Kabul/Islamabad, Aug 24 (IANS): Resistance gradually building up to seizure of power by the Taliban in Afghanistan may be symbolic, but is enough to cause alarm for the new rulers and in some ways, their external supporters and mentors in Pakistan.
Symbols matter when it comes to expression of public sentiment and the Afghan flag became the rallying point. Within four days of the Taliban taking control of Kabul, many Afghans observed their traditional New Year on the day of Nowroz by flying their colourful national flag, removing the Taliban flag that is white with Quranic inscriptions.
While these protests in the cities found their way into the media, those in the countryside have gone unrecorded, which is a further cause for the new rulers who moved from the rural areas to the cities for political and military power in the recent weeks.
People took to the streets in Asadabad, Jalalabad as well as Kabul, with several deaths reported from Asadabad as the Taliban apparently fired into a crowd. Moreover, Amnesty International reminded that the Taliban had "massacred" members of the Hazara community in Ghazni in July.
"Thousands continued to defy warnings and beatings to seek evacuation via the capital's airport, a small and scattered opposition emerged in the form of protests and a potential armed rebellion, and the country's dire economic situation prompted warnings of a humanitarian crisis," NBC said in its report on August 19, 2021.
A report by Yuliya Talmazan and Mushtaq Yusufzai said: "When people heard about this incident, they staged a demonstration against the Taliban and warned them not to play with Afghanistan's national symbols. Three people were killed and three others injured in the altercation."
Striking images have shown a bloodied woman and child, apparently beaten by Taliban fighters outside the Kabul airport despite the group's earlier assurances of "safe passage."
The militants also cracked down on a protest in the eastern city of Jalalabad on Wednesday, leaving at least three people dead, according to a local resident, after residents tried to install the Afghan flag in place of the white Taliban banner.
Prominent Pakistani daily Dawn (August 21, 2021) warned in its editorial: "The Afghan Taliban's honeymoon period may not last long. There are many who suspect the group's intentions despite their reassurances. The fact is that the Taliban can talk all they want about inclusivity, but whether or not they will abide by their promises will become evident over the next few days and weeks."
It further warned that "if reports emerge of Taliban excesses against the Hazara community and other ethnic, linguistic and confessional groups, whatever goodwill the Taliban may have earned over the past few days will disappear quickly. There are also reports of the Taliban going door to door to hunt down those who worked for the erstwhile Afghan dispensation. This flies in the face of the amnesty the Taliban had declared."

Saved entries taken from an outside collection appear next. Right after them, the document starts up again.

(** What [out_sent] does: the numbers move by the length and the FIN. *)
Lemma out_sent_spec flags n una o mx win s :
  bit flags TH_SYN = false -> -2 ^ 20 < o + n < 2 ^ 20 -> -2 ^ 20 < mx < 2 ^ 20 ->
  let o' := o + n + (if bit flags TH_FIN then 1 else 0) in
  exists s', out_sent flags n una (u32 (una + o)) (u32 (una + mx)) win s = (u32 (una + o'), u32 (una + Z.max o' mx), s') /\
    mb s' = mb s /\ rcv_q (tp s') = rcv_q (tp s) /\ snd_q (tp s') = snd_q (tp s) /\ t_state (tp s') = t_state (tp s) /\ t_maxseg (tp s') = t_maxseg (tp s) /\
    t_route (tp s') = t_route (tp s) /\ rcv_nxt (tp s') = rcv_nxt (tp s) /\ snd_seq (tp s') = una /\
    snd_off (tp s') = u16 (u32 (una + o') - una) /\ snd_max (tp s') = u16 (u32 (una + Z.max o' mx) - una) /\
    sentfin (tp s') = bit flags TH_FIN || sentfin (tp s).
Proof.
  intros Sy Hn Hm o'. unfold out_sent. rewrite Sy.
  set (x := if bit flags 1 then _ else _).
  assert (X : exists nxt s1, x = (nxt, s1) /\ u32 (nxt + n) = u32 (una + o') /\ mb s1 = mb s /\ rcv_q (tp s1) = rcv_q (tp s) /\ snd_q (tp s1) = snd_q (tp s) /\
    t_state (tp s1) = t_state (tp s) /\ t_maxseg (tp s1) = t_maxseg (tp s) /\ t_route (tp s1) = t_route (tp s) /\ rcv_nxt (tp s1) = rcv_nxt (tp s) /\
    sentfin (tp s1) = bit flags 1 || sentfin (tp s)).
  { unfold x, o'. destruct (bit flags 1); eexists _, _; (split; [done|]); split_and!; try done; rewrite ?u32_u32, <- ?(Z.add_assoc _ _ n), ?u32_u32; try (f_equal; lia).
    cbn [on tp orb]. rewrite sentfin_testbit. cbn [set_bits set_t_flags t_flags]. by rewrite Z.lor_spec, orb_true_r. }
  clearbody x. destruct X as (nxt & s1 & -> & E & Y1 & Y2 & Y3 & Y4 & Y5 & Y6 & Y7 & Y8). rewrite E.
  assert (Em : (if SEQ_GT (u32 (una + o')) (u32 (una + mx)) then u32 (una + o') else u32 (una + mx)) = u32 (una + Z.max o' mx)).
  { unfold SEQ_GT. assert (-2 ^ 21 < o' < 2 ^ 21) by (unfold o'; destruct (bit flags 1); lia). rewrite int32_diff by lia.
    destruct (Z.ltb_spec 0 (una + o' - (una + mx))); [rewrite Z.max_l|rewrite Z.max_r]; done || lia. }
  rewrite Em. clearbody o'. set (s2 := if _ && _ then _ else s1).
  assert (Z2 : mb s2 = mb s /\ rcv_q (tp s2) = rcv_q (tp s) /\ snd_q (tp s2) = snd_q (tp s) /\
    t_state (tp s2) = t_state (tp s) /\ t_maxseg (tp s2) = t_maxseg (tp s) /\ t_route (tp s2) = t_route (tp s) /\ rcv_nxt (tp s2) = rcv_nxt (tp s) /\
    sentfin (tp s2) = bit flags 1 || sentfin (tp s)) by (unfold s2; destruct (_ && _); by split_and!).
  clearbody s2. destruct Z2 as (Z1 & Z2 & Z3 & Z4 & Z5 & Z6 & Z7 & Z8). eexists. split; [done|]. split_and!; try done.
  cbn [on tp]. rewrite sentfin_clear by done. exact Z8.
Qed.
(* ===== verification/TcpConn.v ===== *)
(** * A TCP connection between two hosts

    Two blocks, each with its application, joined by a network that loses, repeats,
    delays and reorders segments.  The steps of a host are the handlers of Tcp.v and
    TcpOut.v, the whole functions, in any order.  The theorem: on either side what has
    been read is a prefix of what the other side has written.

    A segment with data is delivered only while its place in the stream is less than
    2^30 bytes from what the receiver has taken: the network does not keep a segment
    for longer than that (the maximum segment lifetime). *)

From stdpp Require Import base tactics numbers list gmap relations.
From Stdlib Require Import ZArith Lia.
From S2P Require Import Prelude Buffer Mbuf Tcp TcpOut TcpSnd.

(** ** What the other handlers leave of the receiving side *)

Section Receiver.

Variable str : Z -> Z.
Variable base : Z.
Variable read : list Z.
Abbreviation inv := (inv str base read).
Abbreviation inv0 := (inv0 str read).

(** The send queue changes. *)
Lemma inv_snd pos s s' q m fl rl rs sl ss fl' sl' ss' :
  two_ok (mb s) (rcv_q (tp s)) (snd_q (tp s)) fl rl rs sl ss -> queue_step fl sl (mb s) m q fl' sl' ss' ->
  mb s' = m -> rcv_q (tp s') = rcv_q (tp s) -> snd_q (tp s') = q -> t_state (tp s') = t_state (tp s) -> rcv_nxt (tp s') = rcv_nxt (tp s) ->
  read ++ rs = slice str 0 (len (read ++ rs)) -> (live (t_state (tp s)) = true -> len (read ++ rs) = pos /\ rcv_nxt (tp s) = u32 (base + pos)) ->
  (t_state (tp s) = TCPS_SYN_SENT -> read ++ rs = []) -> inv pos s'.
Proof.
  intros T S E1 E2 E3 E4 E5 P L Y. exists fl', rl, rs, sl', ss'. rewrite E1, E2, E3, E4, E5. split; [|done].
  apply two_sym. by apply (two_step _ _ _ _ _ _ _ _ _ _ _ _ _ (two_sym _ _ _ _ _ _ _ _ T) S).
Qed.

Lemma snd_add_inv pos s buf n s' : inv pos s -> snd_add buf s = Some (n, s') -> inv pos s'.
Proof.
  intros (fl & rl & rs & sl & ss & T & P & L & Y) E. unfold snd_add in E.
  destruct (mbuf_queue_add_fifo _ _ _ _ _ buf (proj1 (proj2 T))) as (m & q & fl' & sl' & E' & S). rewrite E' in E. inversion E; subst.
  by eapply (inv_snd pos s _ _ _ _ _ _ _ _ _ _ _ T S).
Qed.
Lemma open_mss_range mtu : 40 < mtu < 65536 -> 0 < open_mss (Some mtu) <= 2920 /\ open_mss (Some mtu) + 40 <= mtu.
Proof. intros H. unfold open_mss. destruct (Z.ltb_spec 2920 (mtu - 40)); lia. Qed.

(** The block that connects. *)
Lemma connect_blk mtu la iss s iss' a fl :
  tcp_connect (Some mtu) la true iss s = inr (iss', a) -> 40 < mtu < 65536 -> pool_ok (mb s) fl -> mb_locked (mb s) = false -> sentfin (tp s) = false -> t_route (tp s) = None ->
  blk a TCPS_SYN_SENT (u32 (Z.shiftl iss' 20)) 0 0 0 (open_mss (Some mtu)) None /\ snd_wnd (tp a) = 1.
Proof.
  intros E Hm P L F R. unfold tcp_connect in E. destruct (whr s); try done. cbn [orb negb] in E. inversion E as [[E1 E2]]. clear E E2. subst iss'. destruct (wnd_sched (move_to InActive (on (fun _ : tcp_pcb =>
    set_t_state 2 (set_t_conn_tmr 10 (set_snd_wnd 1 (set_snd_max 0 (set_snd_off 0 (set_snd_seq (u32 (Z.shiftl (u16 (iss + 1)) 20)) (set_rcv_nxt 0 (set_snd_q
    (mbuf_queue_init (snd_q (set_t_maxseg (u16 (open_mss (Some mtu))) (tp s)))) (set_rcv_q (mbuf_queue_init (rcv_q (set_t_maxseg (u16 (open_mss (Some mtu))) (tp s))))
    (set_t_maxseg (u16 (open_mss (Some mtu))) (tp s))))))))))) s))) as [W N]. split; [|exact W]. eapply blk_quiet; [apply quiet_sched|exact N|].
  destruct (open_mss_range mtu Hm) as [Ho _]. pose proof (queue_init_ok (mb s) fl (rcv_q (tp s)) P L) as Q.
  constructor; try done.
  - cbn [move_to on tp]. by apply u16_small; lia.
  - exists fl. split; [exact Q|]. split; [exact Q|]. rewrite !app_nil_r. apply (Mbuf.po_nodup _ _ P).
Qed.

Although the Taliban assertions and assurances do not include democracy and media freedom, the newspaper defended the Afghan people's "fundamental right" to "hold peaceful protests and assemblies". Analysts see this as a signal to the authorities in Islamabad and the provinces where the media has been under sustained attack.
These demonstrations by the Afghans marked the first protest while chaos and uncertainty prevailed in Kabul and other power centres. Howsoever dispersed and lacking in ballast, they marked the assertion of Afghan identity that Islamabad has been keen to see overwhelmed by the Taliban and their move to impose Sharia rule.
For, beneath the ill-concealed triumph and support to the Taliban, Pakistan wants this faith-based political culture numbing the Pakhtun identity of the Afghans that prevents a resolution of the border. Successive Kabul regimes have rejected the Afghan-Pakistan border that was determined during the British era and is called the Durand Line.
Over the last four decades and more, the Afghans have witnessed their benign monarchy and democracy destroyed. Their traditional system of decision-making by the Jirga and the role of the Maliks has also been destroyed. Now, after two decades of a relatively moderate democratic system has been obliterated with the return of the Taliban, the people are left with symbols to live for and if things worsen in the coming weeks, die for.
Typical of the popular protest last week was women, their lives and liberty threatened by the Taliban rulers, marked on the tarmac of the airport at Kabul and singing in unison, "Sar Zameen-e-Mae", a song written by Dawood Sarkhosh, himself a refugee. The sense of the song is that being refugees in one's homeland is not acceptable.
thus, the sense of nationalism in Afghanistan as it seeks to dig in in the face of the new rulers having a sordid record appears more broad-based. This is not the Afghanistan that the Taliban ruled in the 1990s. Twenty years of freedom has changed much and the Taliban cannot put the clock back.
Indeed, a false move at repression that was evident in the firing upon protesting people could trigger massive popular resistance. Brute force may spill blood, but it could prove counter-productive in the long run. After all, the Taliban strength is only 75,000, and they are still struggling to settle down internally, leave alone with the world community outside that does not trust them. They can't rule over 30 million Afghans against their will. There is a big difference between getting power and retaining it.